Como todo predador, ele não age aleatoriamente e
sem estratégia; fica à espreita e somente nos domina quando estimulado pelas
circunstâncias, emoções e pensamentos que excitem sua ira.
E nesta hora, como afirma Thich Nhat Hanh, o
grande mestre budista do zen vietnamita, fazemos coisas que não queremos fazer,
dizemos coisas que não queremos dizer, pensamos coisas que não gostamos de
pensar.
Magoamos a nós mesmos e a outros, incapazes de
agir com consciência plena.
Esta é a Hora do Lobo, o momento em que caímos na
mais lamentável cadeia de ações inconscientes e ignorantes, fundamentadas nos
vícios de atitude que desenvolvemos ao longo de nossa vida. E essa triste queda
devora nosso discernimento e percepção, e nos nega a sabedoria. (…)

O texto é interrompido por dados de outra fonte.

(** The byte strings hashed to compute the entry hashes of a log. *)
Definition log_bytes (es : list LogEntry) : list (list byte) := es ≫= hashed_bytes.

Lemma log_bytes_elem e es : e ∈ es -> hashed_bytes e ⊆ log_bytes es.
Proof. intros E x Hx. unfold log_bytes. apply list_elem_of_bind. by exists e. Qed.

Lemma log_bytes_snoc es e : log_bytes (es ++ [e]) = log_bytes es ++ hashed_bytes e.
Proof. unfold log_bytes. by rewrite bind_app. Qed.

Lemma chain_hash es k e : chain 0 GenesisHash es -> es !! k = Some e -> ComputeHash e = EntryHash e.
Proof. intros T E. by eapply eo_hash, chain_lookup. Qed.

(** Two chains of the same length with the same last hash are the same log. *)
Lemma chain_binds k es fs : chain 0 GenesisHash es -> chain 0 GenesisHash fs ->
  Forall (fun e => well_formed (Message e)) es -> Forall (fun e => well_formed (Message e)) fs ->
  length es = length fs -> log_bytes es ⊆ k -> log_bytes fs ⊆ k ->
  tip_hash es = tip_hash fs -> Forall2 same_entry es fs \/ collides k.
Proof.
  revert fs. induction es as [|e es IH] using rev_ind; intros fs Te Tf We Wf L Se Sf E.
  - destruct fs; [by left; constructor|done].
  - destruct fs as [|f fs _] using rev_ind; [by rewrite length_app in L; cbn in L; lia|].
    rewrite !length_app in L. cbn in L. apply chain_snoc in Te as [Te Ke], Tf as [Tf Kf].
    apply Forall_app in We as [We [We1 _]%Forall_cons], Wf as [Wf [Wf1 _]%Forall_cons].
    rewrite log_bytes_snoc in Se, Sf. unfold tip_hash in E. rewrite !tip_from_snoc in E.
    rewrite <-(eo_hash _ _ _ Ke), <-(eo_hash _ _ _ Kf) in E.
    destruct (ComputeHash_binds_in k e f) as [[Q P M Sg]|]; [done|done| | |by eapply subseteq_app_r|by eapply subseteq_app_r|done| |by right].
    + rewrite (eo_sequence _ _ _ Ke). apply u64_range.
    + rewrite (eo_sequence _ _ _ Kf). apply u64_range.
    + pose proof P as P'. rewrite (eo_prev _ _ _ Ke), (eo_prev _ _ _ Kf) in P'.
      destruct (IH fs) as [F|]; try done; [lia|by eapply subseteq_app_l|by eapply subseteq_app_l|left|by right].
      apply Forall2_app; [done|]. by constructor; [split|constructor].
Qed.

O fato é que na vida vivemos sob a ditadura das
paixões. (…)
E, bem, a paixão na verdade não abriga nenhum
amor, nenhuma alegria de viver, em si mesma. Os processos passionais são sempre
desgastantes e em algum momento este desgaste se tornará evidente, não há como
escapar disso.
Festas frenéticas, viagens apressadas, muitas
atividades cotidianas, consumo exagerado, relacionamentos superficiais intensos
ou afetos racionalizados em um sem-número de projeções e carências (…).
O exercício das paixões através das fantasias dos sentidos
parece mais fácil do que a conquista da felicidade através do equilíbrio da
consciência.
Além disso, quem afinal compreende o sentido da
vida?

Quem realmente pode se valer do inefável
sentimento de contentamento?
(Para a mente viciada em hábitos egoístas) Mais
valiosas são as excitações imediatas, a luta para conquistar mais beleza
física, mais domínio, mais poder, mais dinheiro e fama, mais intelectualidade,
mais corroboração de nossos pontos de vista (…).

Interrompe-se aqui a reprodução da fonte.